Жермена вскочил с кресла и сжала его руки.

— Дорогой мой, не обманывайте себя. Ради Бога!

— Констану не следует забывать про Буажелена. Тот тоже считал меня ягненком, который безропотно даст отвести себя на заклание.

— Здесь нет ничего общего.

— Есть, и вы скоро это увидите. Пусть приходят. Я предупрежден, — и уже более спокойным тоном Кантэн попробовал успокоить девушку: — Если бы они застали меня врасплох, мне могло бы прийтись нелегко. Теперь же я сам приготовлю им сюрприз. Благодарю вас за предупреждение, Жермена.

— Вы, кажется, смеетесь надо мной. Я пришла, чтобы убедить вас в необходимости уехать. И несмотря ни на что я умоляю вас об этом. Ради меня...

Она внезапно замолкла и отшатнулась от Кантэна, с испугом глядя на дверь. Из вестибюля доносился звон шпор о мраморный пол и шум голосов: «Прочь с дороги, приятель! Я сам доложу о себе!» — крикнул кто-то.

— Констан! — едва слышно произнесла мадемуазель де Шеньер, бросив на Кантэна испуганный взгляд.

Дверь распахнулась, и на пороге появился Констан. Бледность придавала его коже зеленоватый оттенок, глаза налились злостью. Однако через мгновение лицо кузена мадемуазель де Шеньер расплылось в улыбке, словно на него надели маску.

— Полагаю, вы простите меня за внезапное вторжение, господин де Морле.

— Без особой охоты, — холодно-высокомерным тоном проговорил Кантэн, глядя не на гостя, но на Шарло, который покраснев от гнева, стоял у того за спиной. — Возможно, времена не располагают к соблюдению приличий. Тем не менее, мне не настолько плохо служат, чтобы посетители являлись сюда без доклада.

Констан медленно приближался и на его толстых губах змеилась гнусная улыбка, которую Кантэн пообещал себе стереть ударом перчатки.

— Припишите его, — попросил он, — моему нетерпению вернуть вам ваш любезный визит. Каковое, в чем я со стыдом признаюсь, уступает нетерпению моей кузины Жермены.

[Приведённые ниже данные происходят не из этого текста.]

(** * SBWT: the succinct k-mer index of [include/SBWT.hh]

    A shallow embedding of the class template [sbwt::SBWT<subset_rank_t>]:
    the constructor from precomputed bit vectors, [search],
    [streaming_search], [serialize] and [load], followed by the properties
    of the index that are proved (or refuted) about them.

    Conventions.
    - [int64_t] values are integers in [Z]; every [+] and [-] of the source
      is written [[+]] and [[-]], the two's-complement wrap-around made
      explicit.
    - [const char*] is a buffer together with an offset; a read outside the
      buffer, like an access outside a [vector] or a [bit_vector], is the
      outcome [Undefined].
    - [exit(1)] and [throw] are outcomes of their own, so that "returns a
      value" and "terminates the process" are different results. *)

From Stdlib Require Import ZArith NArith Ascii String Bool Lia List.
From Stdlib Require Import Strings.Byte.
Import ListNotations.
Local Open Scope Z_scope.

(** ** 64-bit signed arithmetic *)

Module Int64.

Definition min_signed : Z := - 2 ^ 63.
Definition max_signed : Z := 2 ^ 63 - 1.

Definition in_range (z : Z) : Prop := min_signed <= z <= max_signed.

(** The representative of [z] modulo [2^64] in the signed range. *)
Definition wrap (z : Z) : Z := (z + 2 ^ 63) mod 2 ^ 64 - 2 ^ 63.

Definition add (a b : Z) : Z := wrap (a + b).
Definition sub (a b : Z) : Z := wrap (a - b).

End Int64.

Notation "a [+] b" := (Int64.add a b) (at level 50, left associativity).
Notation "a [-] b" := (Int64.sub a b) (at level 50, left associativity).

(** ** Outcomes of a call *)

Inductive outcome (A : Type) : Type :=
| Ret (a : A)            (* the call returns [a] *)
| Throw (what : string)  (* a [std::runtime_error] propagates to the caller *)
| Exit (code : Z)        (* [exit(code)]: the process terminates *)
| Undefined.             (* an access outside a buffer or a vector *)

Arguments Ret {A} a.
Arguments Throw {A} what.
Arguments Exit {A} code.
Arguments Undefined {A}.

Definition bind {A B : Type} (m : outcome A) (f : A -> outcome B) : outcome B :=
  match m with
  | Ret a => f a
  | Throw w => Throw w
  | Exit c => Exit c
  | Undefined => Undefined
  end.

Notation "x <- m ;; f" := (bind m (fun x => f))
  (at level 61, m at next level, right associativity).

Definition of_option {A : Type} (o : option A) : outcome A :=
  match o with
  | Some a => Ret a
  | None => Undefined
  end.

(** ** Characters, buffers and vectors *)

(** [toupper] in the "C" locale. *)
Definition toupper (c : ascii) : ascii :=
  let n := N_of_ascii c in
  if (97 <=? n)%N && (n <=? 122)%N then ascii_of_N (n - 32) else c.

(** The [if / else if] chain on an upper-cased character that selects the
    entry of the C array: [None] is the final [else] of [search] and the
    value [-1] of [char_idx] in [streaming_search]. *)
Definition char_idx (u : ascii) : option nat :=
  if Ascii.eqb u "A" then Some 0%nat
  else if Ascii.eqb u "C" then Some 1%nat
  else if Ascii.eqb u "G" then Some 2%nat
  else if Ascii.eqb u "T" then Some 3%nat
  else None.

(** [sdsl::bit_vector]. *)
Definition bit_vector : Type := list bool.

Definition size {A : Type} (v : list A) : Z := Z.of_nat (length v).

(** [v[i]] for a [vector] or a [bit_vector] and a signed index. *)
Definition at_ {A : Type} (v : list A) (i : Z) : outcome A :=
  if i <? 0 then Undefined else of_option (nth_error v (Z.to_nat i)).

(** A [const char*]: the characters of the underlying array and the position
    pointed at. *)
Record char_ptr : Type := { buf : list ascii; off : Z }.

Definition ptr_add (p : char_ptr) (d : Z) : char_ptr :=
  {| buf := buf p; off := off p + d |}.

(** [p[i]]. *)
Definition deref (p : char_ptr) (i : Z) : outcome ascii :=
  at_ (buf p) (off p + i).

(** [std::string::c_str]: the characters followed by the terminating NUL. *)
Definition c_str (s : list ascii) : char_ptr :=
  {| buf := s ++ [zero]; off := 0 |}.

(** ** The subset-rank capability

    [subset_rank_t] is a template parameter of the class; the index uses its
    constructor from four bit vectors, [rank], [serialize] and [load], and
    its default constructor. *)

Class SubsetRank (R : Type) : Type := {
  sr_default : R;
  sr_build : bit_vector -> bit_vector -> bit_vector -> bit_vector -> R;
  rank : R -> Z -> ascii -> Z;
  sr_serialize : R -> list byte;
  sr_load : list byte -> option (R * list byte)
}.

(** ** The index *)

Section Index.

Context {R : Type} {SR : SubsetRank R}.

Record SBWT : Type := {
  colex : bool;
  subset_rank : R;
  suffix_group_starts : bit_vector;
  C : list Z;
  n_nodes : Z;
  k : Z;
  n_kmers : Z
}.

(** [SBWT()] *)
Definition SBWT_default : SBWT :=
  {| colex := true; subset_rank := sr_default; suffix_group_starts := [];
     C := []; n_nodes := 0; k := 0; n_kmers := 0 |}.

(** [SBWT(A_bits, C_bits, G_bits, T_bits, streaming_support, k, n_kmers, colex)] *)
Definition SBWT_new (A_bits C_bits G_bits T_bits streaming_support : bit_vector)
    (k n_kmers : Z) (colex : bool) : SBWT :=
  let subset_rank := sr_build A_bits C_bits G_bits T_bits in
  let n_nodes := Int64.wrap (size A_bits) in
  let C0 := 1 in
  let C1 := C0 [+] rank subset_rank n_nodes "A" in
  let C2 := C1 [+] rank subset_rank n_nodes "C" in
  let C3 := C2 [+] rank subset_rank n_nodes "G" in
  {| colex := colex; subset_rank := subset_rank;
     suffix_group_starts := streaming_support;
     C := [C0; C1; C2; C3]; n_nodes := n_nodes; k := k; n_kmers := n_kmers |}.

(** Accessors *)
Definition is_colex (x : SBWT) : bool := colex x.
Definition get_subset_rank_structure (x : SBWT) : R := subset_rank x.
Definition get_streaming_support (x : SBWT) : bit_vector := suffix_group_starts x.
Definition get_C_array (x : SBWT) : list Z := C x.
Definition number_of_subsets (x : SBWT) : Z := n_nodes x.
Definition number_of_kmers (x : SBWT) : Z := n_kmers x.
Definition get_k (x : SBWT) : Z := k x.
Definition has_streaming_query_support (x : SBWT) : bool :=
  size (suffix_group_starts x) >? 0.

(** *** [search(const char* kmer)] *)

(** How the [for] loop of [search] is left: by one of the two [return -1]
    inside it, or by its condition, with the two ends of the range. *)
Inductive walk : Type :=
| Returned (v : Z)
| Completed (node_left node_right : Z).
(** Deleting ids that are all in the thread, each once: one delete call
    per id, each reported as deleted, and the messages are gone. *)
Lemma vendor_deletes self ids :
  forall w fuel,
    cancel_at w = None ->
    NoDup ids ->
    (forall i, In i ids -> existsb (has_id i) (thread_messages w) = true) ->
    List.length ids <= fuel ->
    exists r,
      run vendor fuel (for_each ids (delete_one self)) w = Some r /\
      outcome r = inr tt /\
      forallb is_delete (log r) = true /\
      existsb is_list (log r) = false /\
      pick deleted_id (log r) = ids /\
      thread_messages (final r) =
        filter (fun m => negb (existsb (String.eqb (Message.id m)) ids))
               (thread_messages w).
Proof.
  induction ids as [|i ids IH]; intros w fuel Hc Hnd Hin Hfuel; cbn [for_each].
  - rewrite run_ret. eexists. split; [reflexivity|]. cbn. repeat split.
    symmetry. apply filter_all. reflexivity.
  - destruct fuel as [|fuel]; [cbn in Hfuel; lia|].
    inversion Hnd as [|? ? Hnotin Hnd']; subst.
    unfold delete_one at 1. rewrite !run_mbind, run_await.
    rewrite (@vendor_delete w i _ Hc (Hin i (or_introl eq_refl))).
    cbn [and_then fuel_left final outcome log MessageDeleted.deleted assert].
    rewrite run_ret. cbn [and_then fuel_left final outcome log app].
    destruct (IH (set_messages w (filter (fun m => negb (has_id i m))
                                         (thread_messages w))) fuel)
      as (r & Hrun & Hout & Hdel & Hlist & Hids & Hfinal).
    + exact Hc.
    + exact Hnd'.
    + intros j Hj. cbn. apply existsb_exists.
      destruct (proj1 (existsb_exists _ _) (Hin j (or_intror Hj))) as (m & Hm & Hmj).
      exists m. split; [|exact Hmj]. apply filter_In. split; [exact Hm|].
      unfold has_id in *. apply String.eqb_eq in Hmj. rewrite Hmj.
      destruct (String.eqb j i) eqn:Hji; [|reflexivity].
      apply String.eqb_eq in Hji. exfalso. apply Hnotin. rewrite <- Hji. exact Hj.
    + cbn in Hfuel. lia.
    + rewrite Hrun, Hout. eexists. split; [reflexivity|]. cbn.
      rewrite Hdel, Hlist, Hids, Hfinal. cbn. rewrite filter_filter.
      repeat split. apply filter_ext. intros m. unfold has_id.
      rewrite negb_orb. reflexivity.
Qed.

Он повернул голову в сторону мадемуазель де Шеньер и полунасмешливо, полупочтительно обратился к ней:

— Моя дорогая, учитывая щепетильность нашего мира в вопросах приличий, ваш поступок едва ли можно назвать благоразумным. Если бы вы поведали мне о своем намерении посетить Шавере, я бы с радостью составил вам компанию. Но я исправил положение, немедленно последовав за вами.

— Чтобы шпионить за мной?

— О, нет, — Констан рассмеялся, — чтобы опекать вас.

— От вас не требуется быть моим опекуном.

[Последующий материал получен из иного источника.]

Lemma spans_upto_snoc (st index : Z) (slices : list slice) :
  (0 <= st <= index)%Z -> spans_upto st slices ->
  spans_upto index (slices ++ [slice2 st index]).
Proof.
  intros Hst [H1 H2]. split.
  - apply ForallOrdPairs_snoc; [exact H1|].
    eapply Forall_impl; [|exact H2].
    intros h (a & b & -> & ? & ?). unfold overlaps, istop, istart; simpl. lia.
  - apply Forall_app. split.
    + eapply Forall_impl; [|exact H2].
      intros h (a & b & -> & ? & ?). exists a, b. split; [reflexivity|]. lia.
    + constructor; [|constructor]. exists st, index. split; [reflexivity|]. lia.
Qed.

Section ExtractInvariant.
Variables before after : str.

Lemma extract_loop_spans (pieces parts : list str) (slices : list slice)
      (index : Z) (start_ : option Z) (res : list str * list slice) :
  index = Z.of_nat (length (concat parts)) ->
  spans_upto (match start_ with Some st => st | None => index end) slices ->
  match start_ with Some st => (0 <= st <= index)%Z | None => True end ->
  extract_loop before after pieces parts slices index start_ = Ok res ->
  spans_upto (Z.of_nat (length (concat (fst res)))) (snd res).
Proof.
  revert parts slices index start_.
  induction pieces as [|part rest IH]; intros parts slices index start_ Hi Hs Hst H.
  - simpl in H. destruct start_; [discriminate|]. injection H as <-. simpl.
    now rewrite <- Hi.
  - cbn [extract_loop] in H. destruct (str_eqb part before).
    + destruct start_; [discriminate|].
      apply IH in H; [exact H|exact Hi|exact Hs|lia].
    + destruct (str_eqb part after).
      * destruct start_ as [st|]; [|discriminate].
        apply IH in H; [exact H|exact Hi| |exact I].
        now apply spans_upto_snoc.
      * assert (Hi' : (index + Z.of_nat (length part))%Z =
                      Z.of_nat (length (concat (parts ++ [part])))).
        { rewrite concat_app, length_app. simpl. rewrite app_nil_r. lia. }
        apply IH in H; [exact H|exact Hi'| |].
        -- destruct start_; [exact Hs|].
           eapply spans_upto_mono; [|exact Hs]. lia.
        -- destruct start_; [lia|exact I].
Qed.

Lemma extract_loop_raises (pieces parts : list str) (slices : list slice)
      (index : Z) (start_ : option Z) (e : error) :
  extract_loop before after pieces parts slices index start_ = Raise e ->
  exists msg, e = MarkerError msg.
Proof.
  revert parts slices index start_.
  induction pieces as [|part rest IH]; intros parts slices index start_ H.
  - simpl in H. destruct start_; [|discriminate]. injection H as <-. eauto.
  - cbn [extract_loop] in H. destruct (str_eqb part before).
    + destruct start_; [injection H as <-; eauto|]. now apply IH in H.
    + destruct (str_eqb part after).
      * destruct start_; [|injection H as <-; eauto]. now apply IH in H.
      * now apply IH in H.
Qed.

Lemma spans_upto_new (v : str) (slices : list slice) :
  spans_upto (Z.of_nat (length v)) slices ->
  new v slices = Ok (HS v slices) /\ Forall (valid v) slices.
Proof.
  intros [H1 H2].
  assert (Hv : Forall (valid v) slices).
  { eapply Forall_impl; [|exact H2].
    intros h (a & b & -> & ? & ?). now apply valid_slice2. }
  split; [now apply new_sorted|exact Hv].
Qed.

(** X4: whatever the text and the non-empty markers, a string that
    [extract] returns has spans that are valid for its value and do not
    overlap, in the order they were met; and when [extract] raises, it is
    for the markers, never for the spans it collected. *)
Theorem extract_spans_disjoint (text : str) :
  before <> [] -> after <> [] ->
  (forall x, extract before after text = Ok x ->
     non_overlapping (highlights x) /\ Forall (valid (value x)) (highlights x)) /\
  (forall e, extract before after text = Raise e -> exists msg, e = MarkerError msg).
Proof.
  intros _ _. unfold extract.
  destruct (extract_loop before after (re_split before after text) [] [] 0 None)
    as [[parts slices]|e'] eqn:E.
  - apply extract_loop_spans in E;
      [|reflexivity|split; constructor|exact I].
    simpl in E. destruct (@spans_upto_new _ _ E) as [Hnew Hv].
    rewrite Hnew. split.
    + intros x [= <-]. simpl. split; [apply E|exact Hv].
    + intros e H. discriminate.
  - apply extract_loop_raises in E. split.
    + intros x H. discriminate.
    + intros e [= <-]. exact E.
Qed.
End ExtractInvariant.

Lemma marker_at_first (before after rest : str) :
  before <> [] -> marker_at before after (before ++ rest) = Some before.
Proof.
  intros H. unfold marker_at. destruct before as [|c m]; [congruence|].
  now rewrite starts_with_app.
Qed.

Lemma marker_at_second (before after rest : str) :
  after <> [] -> exists m, marker_at before after (after ++ rest) = Some m.
Proof.
  intros H. unfold marker_at. destruct after as [|c m]; [congruence|].
  rewrite starts_with_app.
  destruct before as [|c' m']; [eauto|].
  destruct (starts_with (c' :: m') ((c :: m) ++ rest)); eauto.
Qed.

Section MarkerFree.
Variables before after : str.

(** No marker matches anywhere in the text. *)
Fixpoint marker_free (text : str) : bool :=
  match text with
  | [] => true
  | _ :: rest =>
      match marker_at before after text with
      | Some _ => false
      | None => marker_free rest
      end
  end.

Lemma re_split_free (acc text : str) :
  marker_free text = true ->
  re_split_go before after 0 acc text = [rev acc ++ text].
Proof.
  revert acc. induction text as [|c text IH]; intros acc H.
  - simpl. now rewrite app_nil_r.
  - cbn [marker_free] in H. cbn [re_split_go].
    destruct (marker_at before after (c :: text)); [discriminate|].
    rewrite IH by assumption. simpl. now rewrite <- app_assoc.
Qed.

Lemma marker_free_head (text : str) :
  marker_free text = true -> text = [] \/ marker_at before after text = None.
Proof.
  destruct text as [|c text]; [now left|]. cbn [marker_free].
  destruct (marker_at before after (c :: text)); [discriminate|now right].
Qed.

Lemma marker_free_neq (text : str) :
  before <> [] -> after <> [] -> marker_free text = true ->
  str_eqb text before = false /\ str_eqb text after = false.
Proof.
  intros Hb Ha H. apply marker_free_head in H.
  split; apply str_eqb_neq; intros E; destruct H as [H|H]; try congruence.
  - pose proof (marker_at_first after [] Hb) as H1.
    rewrite app_nil_r in H1. congruence.
  - destruct (marker_at_second before [] Ha) as [m H1].
    rewrite app_nil_r in H1. congruence.
Qed.

(** X5: a text in which no marker occurs is returned as it is, with no
    span. *)
Theorem extract_without_markers (text : str) :
  before <> [] -> after <> [] -> marker_free text = true ->
  extract before after text = Ok (HS text []).
Proof.
  intros Hb Ha H. unfold extract, re_split. rewrite re_split_free by assumption.
  simpl rev. cbn [app extract_loop].
  destruct (@marker_free_neq text Hb Ha H) as [-> ->].
  cbn [app concat]. now rewrite app_nil_r.
Qed.
End MarkerFree.

Lemma extract_without_markers_witness :
  extract (s "<b>") (s "</b>") (s "a < b > c") = Ok (HS (s "a < b > c") []).
Proof.
  apply extract_without_markers; [discriminate|discriminate|reflexivity].
Defined.

Lemma extract_spans_disjoint_witness :
  non_overlapping [slice2 0 3; slice2 4 4] /\
  Forall (valid (s "one two")) [slice2 0 3; slice2 4 4].
Proof.
  refine (proj1 (@extract_spans_disjoint (s "<") (s ">") (s "<one> <>two") _ _)
                (HS (s "one two") [slice2 0 3; slice2 4 4]) eq_refl);
    discriminate.
Defined.

Section MarkerErrors.
Variables (v before after : str).
Hypothesis Hm : markers_ok v before after = true.

(** X8: the three errors of [extract], for pieces [p] and [q] of plain
    text: an end marker before any start marker, a start marker that is
    never closed, and a start marker inside a highlight. *)
Theorem extract_marker_errors (p q rest : str) :
  plain v p -> plain v q ->
  extract before after (p ++ after ++ rest) =
    Raise (MarkerError "unmatched highlight end marker") /\
  extract before after (p ++ before ++ q) =
    Raise (MarkerError "highlight is never closed") /\
  extract before after (p ++ before ++ q ++ before ++ rest) =
    Raise (MarkerError "highlight start marker in highlight").
Proof.
  intros Hp Hq.
  destruct (@markers_nonempty v before after Hm) as (b0 & b' & a0 & a' & Hb & Ha).
  assert (Hbn : before <> []) by (rewrite Hb; discriminate).
  assert (Han : after <> []) by (rewrite Ha; discriminate).
  destruct (@plain_neq_marker v before after Hm p Hp) as [Ep1 Ep2].
  destruct (@plain_neq_marker v before after Hm q Hq) as [Eq1 Eq2].
  unfold extract, re_split. split; [|split].
  - rewrite (@re_split_plain v before after Hm) by assumption.
    rewrite re_split_marker by (assumption || apply (@marker_at_after v before after Hm)).
    rewrite app_nil_r, rev_involutive. cbn [extract_loop app].
    rewrite Ep1, Ep2, (str_eqb_neq (@markers_distinct v before after Hm)), str_eqb_refl.
    reflexivity.
  - rewrite (@re_split_plain v before after Hm) by assumption.
    rewrite re_split_marker by (assumption || apply (@marker_at_before v before after Hm)).
    rewrite app_nil_r, rev_involutive.
    rewrite <- (app_nil_r q) at 1.
    rewrite (@re_split_plain v before after Hm) by assumption.
    rewrite app_nil_r. cbn [re_split_go]. rewrite rev_involutive.
    cbn [extract_loop app].
    rewrite Ep1, Ep2, str_eqb_refl, Eq1, Eq2. reflexivity.
  - rewrite (@re_split_plain v before after Hm) by assumption.
    rewrite re_split_marker by (assumption || apply (@marker_at_before v before after Hm)).
    rewrite app_nil_r, rev_involutive.
    rewrite (@re_split_plain v before after Hm) by assumption.
    rewrite re_split_marker by (assumption || apply (@marker_at_before v before after Hm)).
    rewrite app_nil_r, rev_involutive. cbn [extract_loop app].
    rewrite Ep1, Ep2, str_eqb_refl, Eq1, Eq2. reflexivity.
Qed.
End MarkerErrors.

Lemma extract_marker_errors_witness :
  extract (s "<") (s ">") (s "ab>cd<") =
    Raise (MarkerError "unmatched highlight end marker") /\
  extract (s "<") (s ">") (s "ab<cd") =
    Raise (MarkerError "highlight is never closed") /\
  extract (s "<") (s ">") (s "ab<cd<>") =
    Raise (MarkerError "highlight start marker in highlight").
Proof.
  assert (Hp : plain (s "abcd") (s "ab")).
  { intros c [<-|[<-|[]]]; simpl; auto. }
  assert (Hq : plain (s "abcd") (s "cd")).
  { intros c [<-|[<-|[]]]; simpl; auto. }
  destruct (@extract_marker_errors (s "abcd") (s "<") (s ">") eq_refl
              (s "ab") (s "cd") (s "cd<") Hp Hq) as (H1 & H2 & _).
  destruct (@extract_marker_errors (s "abcd") (s "<") (s ">") eq_refl
              (s "ab") (s "cd") (s ">") Hp Hq) as (_ & _ & H3).
  split; [exact H1|]. split; [exact H2|exact H3].
Defined.

(** *** More on [apply] *)

Section ApplyLength.
Variables (v before after : str).

Lemma text_from_length (hs : list slice) (a : Z) :
  ahead v a hs ->
  length (text_from v before after (Some a) hs) =
  (length v - Z.to_nat a) + length hs * (length before + length after).
Proof.
  revert a. induction hs as [|h hs IH]; intros a H.
  - simpl. rewrite slice_of_tail by apply H. rewrite length_skipn. lia.
  - pose proof H as (Hpos & _).
    apply ahead_cons in H. destruct H as (b & c & -> & Hbc & H).
    pose proof H as (Hc & _).
    cbn [text_from start stop slice2 length]. unfold getitem; simpl start; simpl stop.
    rewrite !slice_of_span by lia.
    rewrite !length_app, IH by assumption.
    rewrite !span_length by lia. lia.
Qed.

— Я так не думаю. Еще как требуется! И сейчас это представляется более чем очевидным. Уверен, что господин де Морле согласен со мной. Вы — человек чести, и вас не может не беспокоить то обстоятельство, что, легкомысленно явившись сюда без сопровождающих, дама сама делает себя объектом порицания.

— Вы преувеличиваете, — холодно возразил Кантэн. — И забываете, что степень нашего родства защищает мадемуазель де Шеньер от подобных нападок.

— Степени родства, даже если они существуют, для этого недостаточны.

— Вы говорите «даже если они существуют». Что это значит?

— А то и значит, — ответил Констан с наигранным изумлением и, словно впервые увидев накрытый стол, переменил тему. — Клянусь честью! Вижу, что я явился не вовремя. Вы сидели за столом. В таком случае ave atque vale [Здравствуй и будь здоров (лат.)]. Умоляю простить меня за вторжение в столь неурочный час. У нас, сельских жителей, совершенно иное представление о времени, чем у вас, горожан. Нам придется выбрать более подходящий случай. Пойдемте, Жермена.